Lemma filterAndArrange_singleton_witness :
  filterAndArrange width insertionSort [rowA] = Some (symbol (l_fs rowA)).
Proof.
  apply (filterAndArrange_singleton width insertionSort rowA).
  apply insertionSort_contract.
Defined.

(** X14: with positions and non-negative advances that do not overflow,
    what is written between two consecutive labels is nothing, one space
    or one newline: never a space and a newline together. *)
Theorem separator_is_single (Advance : FontSymbol -> Z)
    (pre : list fontSymbolLookup) (prev s : fontSymbolLookup)
    (post : list fontSymbolLookup) :
  small_step Advance prev -> small_step Advance s ->
  exists before sep,
    synthesize Advance (pre ++ [prev]) = Some before /\
    synthesize Advance (pre ++ prev :: s :: post) =
      Some (before +:+ sep +:+ symbol (l_fs s) +:+ continuation Advance s post) /\
    (sep = EmptyString \/ sep = " "%string \/ sep = nl).
Proof.
  intros [Hpx Hpa] [Hsx Hsa].
  destruct (synthesize_split Advance pre prev s post) as (before & Hb & Hs).
  exists before.
  assert (Hadd : add (l_x prev) (Advance (l_fs prev))
                 = l_x prev + Advance (l_fs prev)).
  { unfold add. apply wrap_id. unfold in_int, int_min, int_max. lia. }
  assert (Hsub : sub (l_x s) (l_x prev + Advance (l_fs prev))
                 = l_x s - (l_x prev + Advance (l_fs prev))).
  { unfold sub. apply wrap_id. unfold in_int, int_min, int_max. lia. }
  rewrite Hadd, Hsub in Hs.
  destruct (Z.leb_spec (Z.max (Advance (l_fs prev)) (Advance (l_fs s)))
              (l_x s - (l_x prev + Advance (l_fs prev)))) as [Hsp | Hsp];
    destruct (Z.ltb_spec (l_x s) (l_x prev + Advance (l_fs prev)))
      as [Hnl | Hnl]; try lia.
  - exists " "%string. split; [assumption |]. split; [| auto]. exact Hs.
  - exists nl. split; [assumption |]. split; [| auto]. exact Hs.
  - exists EmptyString. split; [assumption |]. split; [| auto]. exact Hs.
Qed.

Lemma separator_is_single_witness :
  exists before sep,
    synthesize width ([] ++ [gridA]) = Some before /\
    synthesize width ([] ++ gridA :: gridB :: [gridC]) =
      Some (before +:+ sep +:+ symbol (l_fs gridB)
            +:+ continuation width gridB [gridC]) /\
    (sep = EmptyString \/ sep = " "%string \/ sep = nl).
Proof.
  apply (separator_is_single width [] gridA gridB [gridC]);
    unfold small_step; simpl; lia.
Defined.

(** X15: with a sort that meets its contract [recognize] never panics: it
    returns the scanner's error with an empty text, the empty text for an
    empty scan, and otherwise the text of [filterAndArrange]. *)
Theorem recognize_total
    (Advance : FontSymbol -> Z)
    (sortSlice : forall A : Type, (A -> A -> bool) -> list A -> list A)
    (findAllInParallel :
       Z -> list FontSymbol -> imageBinary -> Q -> Rectangle ->
       list fontSymbolLookup * option error)
    (o : OCR) (bi : imageBinary) (rect : Rectangle) :
  SortContract sortSlice ->
  let scan :=
    findAllInParallel (numThreads o) (allSymbols o) bi (threshold o) rect in
  exists text,
    recognize Advance sortSlice findAllInParallel o bi rect
      = Some (text, snd scan) /\
    (snd scan <> None \/ fst scan = [] -> text = EmptyString) /\
    (snd scan = None -> fst scan <> [] ->
     filterAndArrange Advance sortSlice (fst scan) = Some text).
Proof.
  intros Hsort scan. unfold recognize. fold scan.
  destruct scan as [found [e |]]; cbn [fst snd].
  - exists EmptyString. split; [reflexivity |]. split; [auto |]. discriminate.
  - destruct found as [| c found]; cbn [length Nat.eqb].
    + exists EmptyString. split; [reflexivity |]. split; [auto |].
      intros _ H. contradiction.
    + destruct (filterAndArrange_total Advance sortSlice (c :: found) Hsort)
        as [text Ht]; [discriminate |].
      exists text. rewrite Ht. split; [reflexivity |]. split; [| auto].
      intros [H | H]; [contradiction | discriminate].
Qed.

Lemma recognize_total_witness :
  exists text,
    recognize width insertionSort scanSplit
      (AddSymbols [glyph "A" 10 10 50; glyph "B" 10 10 50] (NewOCR 0 [4]))
      (Build_imageBinary 40 10 0) ZR
    = Some (text, None).
Proof.
  destruct (recognize_total width insertionSort scanSplit
              (AddSymbols [glyph "A" 10 10 50; glyph "B" 10 10 50]
                 (NewOCR 0 [4]))
              (Build_imageBinary 40 10 0) ZR insertionSort_contract)
    as (text & Ht & _).
  exists text. exact Ht.
Defined.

### TASK OBJECTIVE
All the records, from the first line to the last: repeat them exactly.

### ANSWER BELOW
Lemma filterAndArrange_singleton_witness :
  filterAndArrange width insertionSort [rowA] = Some (symbol (l_fs rowA)).
Proof.
  apply (filterAndArrange_singleton width insertionSort rowA).
  apply insertionSort_contract.
Defined.

(** X14: with positions and non-negative advances that do not overflow,
    what is written between two consecutive labels is nothing, one space
    or one newline: never a space and a newline together. *)
Theorem separator_is_single (Advance : FontSymbol -> Z)
    (pre : list fontSymbolLookup) (prev s : fontSymbolLookup)
    (post : list fontSymbolLookup) :
  small_step Advance prev -> small_step Advance s ->
  exists before sep,
    synthesize Advance (pre ++ [prev]) = Some before /\
    synthesize Advance (pre ++ prev :: s :: post) =
      Some (before +:+ sep +:+ symbol (l_fs s) +:+ continuation Advance s post) /\
    (sep = EmptyString \/ sep = " "%string \/ sep = nl).
Proof.
  intros [Hpx Hpa] [Hsx Hsa].
  destruct (synthesize_split Advance pre prev s post) as (before & Hb & Hs).
  exists before.
  assert (Hadd : add (l_x prev) (Advance (l_fs prev))
                 = l_x prev + Advance (l_fs prev)).
  { unfold add. apply wrap_id. unfold in_int, int_min, int_max. lia. }
  assert (Hsub : sub (l_x s) (l_x prev + Advance (l_fs prev))
                 = l_x s - (l_x prev + Advance (l_fs prev))).
  { unfold sub. apply wrap_id. unfold in_int, int_min, int_max. lia. }
  rewrite Hadd, Hsub in Hs.
  destruct (Z.leb_spec (Z.max (Advance (l_fs prev)) (Advance (l_fs s)))
              (l_x s - (l_x prev + Advance (l_fs prev)))) as [Hsp | Hsp];
    destruct (Z.ltb_spec (l_x s) (l_x prev + Advance (l_fs prev)))
      as [Hnl | Hnl]; try lia.
  - exists " "%string. split; [assumption |]. split; [| auto]. exact Hs.
  - exists nl. split; [assumption |]. split; [| auto]. exact Hs.
  - exists EmptyString. split; [assumption |]. split; [| auto]. exact Hs.
Qed.

Lemma separator_is_single_witness :
  exists before sep,
    synthesize width ([] ++ [gridA]) = Some before /\
    synthesize width ([] ++ gridA :: gridB :: [gridC]) =
      Some (before +:+ sep +:+ symbol (l_fs gridB)
            +:+ continuation width gridB [gridC]) /\
    (sep = EmptyString \/ sep = " "%string \/ sep = nl).
Proof.
  apply (separator_is_single width [] gridA gridB [gridC]);
    unfold small_step; simpl; lia.
Defined.

(** X15: with a sort that meets its contract [recognize] never panics: it
    returns the scanner's error with an empty text, the empty text for an
    empty scan, and otherwise the text of [filterAndArrange]. *)
Theorem recognize_total
    (Advance : FontSymbol -> Z)
    (sortSlice : forall A : Type, (A -> A -> bool) -> list A -> list A)
    (findAllInParallel :
       Z -> list FontSymbol -> imageBinary -> Q -> Rectangle ->
       list fontSymbolLookup * option error)
    (o : OCR) (bi : imageBinary) (rect : Rectangle) :
  SortContract sortSlice ->
  let scan :=
    findAllInParallel (numThreads o) (allSymbols o) bi (threshold o) rect in
  exists text,
    recognize Advance sortSlice findAllInParallel o bi rect
      = Some (text, snd scan) /\
    (snd scan <> None \/ fst scan = [] -> text = EmptyString) /\
    (snd scan = None -> fst scan <> [] ->
     filterAndArrange Advance sortSlice (fst scan) = Some text).
Proof.
  intros Hsort scan. unfold recognize. fold scan.
  destruct scan as [found [e |]]; cbn [fst snd].
  - exists EmptyString. split; [reflexivity |]. split; [auto |]. discriminate.
  - destruct found as [| c found]; cbn [length Nat.eqb].
    + exists EmptyString. split; [reflexivity |]. split; [auto |].
      intros _ H. contradiction.
    + destruct (filterAndArrange_total Advance sortSlice (c :: found) Hsort)
        as [text Ht]; [discriminate |].
      exists text. rewrite Ht. split; [reflexivity |]. split; [| auto].
      intros [H | H]; [contradiction | discriminate].
Qed.

Lemma recognize_total_witness :
  exists text,
    recognize width insertionSort scanSplit
      (AddSymbols [glyph "A" 10 10 50; glyph "B" 10 10 50] (NewOCR 0 [4]))
      (Build_imageBinary 40 10 0) ZR
    = Some (text, None).
Proof.
  destruct (recognize_total width insertionSort scanSplit
              (AddSymbols [glyph "A" 10 10 50; glyph "B" 10 10 50]
                 (NewOCR 0 [4]))
              (Build_imageBinary 40 10 0) ZR insertionSort_contract)
    as (text & Ht & _).
  exists text. exact Ht.
Defined.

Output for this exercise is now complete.